Dataset entries Block Start

(** C7, as the code has it. [clear_faults] empties [faults] and replaces
    [sensor_health] by a dict with the three keys ir, vibration and rfid,
    all healthy; a second call changes neither. The dict has no entry for
    ultrasonic, which a new crossing has. *)
Theorem clear_faults_drops_ultrasonic (s : RailwaySystem) (crossing_id : Z)
    (params1 params2 : pyval) (os1 os2 : nat -> oracle) (now1 now2 : Z) :
  valid_id crossing_id s ->
  (exists d, params_items params1 = Ok d) ->
  (exists d, params_items params2 = Ok d) ->
  let s1 := fst (process_command crossing_id "clear_faults" params1 os1 now1 s) in
  let s2 := fst (process_command crossing_id "clear_faults" params2 os2 now2 s1) in
  crossing_at (Z.to_nat crossing_id)
    (fun c1 => faults c1 = [] /\ sensor_health c1 = cleared_sensors) s1 /\
  crossing_at (Z.to_nat crossing_id)
    (fun c2 => faults c2 = [] /\ sensor_health c2 = cleared_sensors) s2 /\
  crossings s2 = crossings s1 /\
  cleared_sensors !! "ir" = Some true /\
  cleared_sensors !! "vibration" = Some true /\
  cleared_sensors !! "rfid" = Some true /\
  cleared_sensors !! "ultrasonic" = None /\
  (forall crossing_id' now,
     sensor_health (new_crossing crossing_id' now) !! "ultrasonic" = Some true).
Proof.
  intros Hv [d1 Hp1] [d2 Hp2] s1 s2.
  destruct (valid_id_lookup _ _ Hv) as [c Hc].
  assert (Hi : (Z.to_nat crossing_id < length (crossings s))%nat)
    by (eapply lookup_lt_Some; exact Hc).
  destruct (process_command_clear_faults crossing_id params1 os1 now1 s d1 c
              Hv Hp1 Hc) as (s1' & E1 & Hcs1 & _).
  assert (Es1 : s1 = s1') by (subst s1; rewrite E1; reflexivity).
  clearbody s1. subst s1'.
  assert (Hc1 : crossings s1 !! Z.to_nat crossing_id =
                Some (set_faults [] (set_sensor_health cleared_sensors c)))
    by (rewrite Hcs1; apply list_lookup_insert_eq, Hi).
  assert (Hv1 : valid_id crossing_id s1)
    by (unfold valid_id in *; rewrite Hcs1, length_insert; exact Hv).
  destruct (process_command_clear_faults crossing_id params2 os2 now2 s1 d2 _
              Hv1 Hp2 Hc1) as (s2' & E2 & Hcs2 & _).
  assert (Es2 : s2 = s2') by (subst s2; rewrite E2; reflexivity).
  clearbody s2. subst s2'.
  assert (Hsame : crossings s2 = crossings s1).
  { rewrite Hcs2. apply list_insert_id. exact Hc1. }
  split; [eexists; split; [exact Hc1 | split; reflexivity]|].
  split; [unfold crossing_at; rewrite Hsame; eexists;
          split; [exact Hc1 | split; reflexivity]|].
  split; [exact Hsame|].
  repeat split; reflexivity.
Qed.
(** * Quant-AI-Trading-Engine: ledger, risk manager and trade executor

    A shallow embedding of [src/server/trading/RiskManager.ts] and of the
    trade path of [src/server/trading/Engine.ts], with the properties of
    the portfolio ledger stated and proved over it.

    The classes the engine is wired to are embedded as well, each in a
    module of its name: [AlertManager], [SentimentAnalyzer],
    [MLPredictor] and [ExchangeConnector]; the scheduling methods of
    [TradingEngine] ([start], [stop], [toggleStatus], [tick]) are in
    [Scheduler].  Whatever a method takes from its environment (random
    draws, the clock, the exchange's answer) is an argument.

    Numbers.  A JavaScript [number] is modelled as an exact rational [Q]:
    rounding, overflow, the infinities and [NaN] are outside the model.
    A quotient whose divisor is zero is [Infinity] or [NaN] in the source
    and [0] in [Q]; every statement below whose truth depends on the value
    of a quotient carries a hypothesis that makes its divisor non-zero.

    Objects.  [positions] and the market snapshot are JavaScript objects
    used as maps from a pair name to a value: they are [gmap string _].
    Keys are names of market pairs; a key that names a property every
    object inherits (such as [constructor]) is outside the model.
    [targetAllocations] is iterated in insertion order to build the list
    of rebalance orders, so it is an association list.

    Effects.  The class [RiskManager] mutates its one [portfolio] object
    in place; here every method takes the portfolio and returns the new
    one.  [AlertManager.sendAlert] only appends to the alert manager's own
    list, which none of the modelled methods reads: alerts are left out. *)

From Stdlib Require Import QArith Qabs Lqa Lia.
From stdpp Require Import gmap strings list fin_maps.

Open Scope Q_scope.

(** ** JavaScript number operations on [Q] *)

(** [a < b] *)
Definition Qlt_bool (a b : Q) : bool := negb (Qle_bool b a).

(** [a <= b], [a >= b], [a > b] are [Qle_bool a b], [Qle_bool b a] and
    [Qlt_bool b a]. *)

(** Truthiness of a number: [0] is falsy (so is [NaN], which is not
    modelled). *)
Definition truthy (a : Q) : bool := negb (Qeq_bool a 0).

(** [Math.max(a, b)] *)
Definition Math_max (a b : Q) : Q := if Qlt_bool a b then b else a.

(** [Math.min(a, b)] *)
Definition Math_min (a b : Q) : Q := if Qlt_bool b a then b else a.

(** [Math.abs(a)] *)
Definition Math_abs (a : Q) : Q := if Qlt_bool a 0 then - a else a.

(** A counter such as [totalTrades] read as a number. *)
Definition of_nat (n : nat) : Q := inject_Z (Z.of_nat n).

Inductive TradeType := BUY | SELL.

(** [array.slice(-k)]: the last [k] elements, all of them when there are
    fewer. *)
Definition sliceLast {A} (k : nat) (l : list A) : list A :=
  drop (length l - k) l.

Module RiskManager.

Record Position := { amount : Q; avgEntryPrice : Q }.

Record Portfolio := {
  balance : Q;
  initialBalance : Q;
  positions : gmap string Position;
  pnl : Q;
  drawdown : Q;
  maxDrawdown : Q;
  winRate : Q;
  sharpeRatio : Q;
  totalTrades : nat;
  winningTrades : nat;
  targetAllocations : list (string * Q)
}.

(** The field initialiser of [RiskManager.portfolio]. *)
Definition initial : Portfolio := {|
  balance := 100000;
  initialBalance := 100000;
  positions := ∅;
  pnl := 0;
  drawdown := 0;
  maxDrawdown := 0;
  winRate := 0;
  sharpeRatio := 1.5;
  totalTrades := 0;
  winningTrades := 0;
  targetAllocations :=
    [("BTC/USDT", 0.30); ("ETH/USDT", 0.25); ("SOL/USDT", 0.15);
     ("ADA/USDT", 0.15); ("XRP/USDT", 0.15)]
|}.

Dataset entries Block End

**Exercise details:**
Output, and output only, the lines from the one containing "positions := ∅;" through the last line of the data above.

**Answer section:**
  positions := ∅;
  pnl := 0;
  drawdown := 0;
  maxDrawdown := 0;
  winRate := 0;
  sharpeRatio := 1.5;
  totalTrades := 0;
  winningTrades := 0;
  targetAllocations :=
    [("BTC/USDT", 0.30); ("ETH/USDT", 0.25); ("SOL/USDT", 0.15);
     ("ADA/USDT", 0.15); ("XRP/USDT", 0.15)]
|}.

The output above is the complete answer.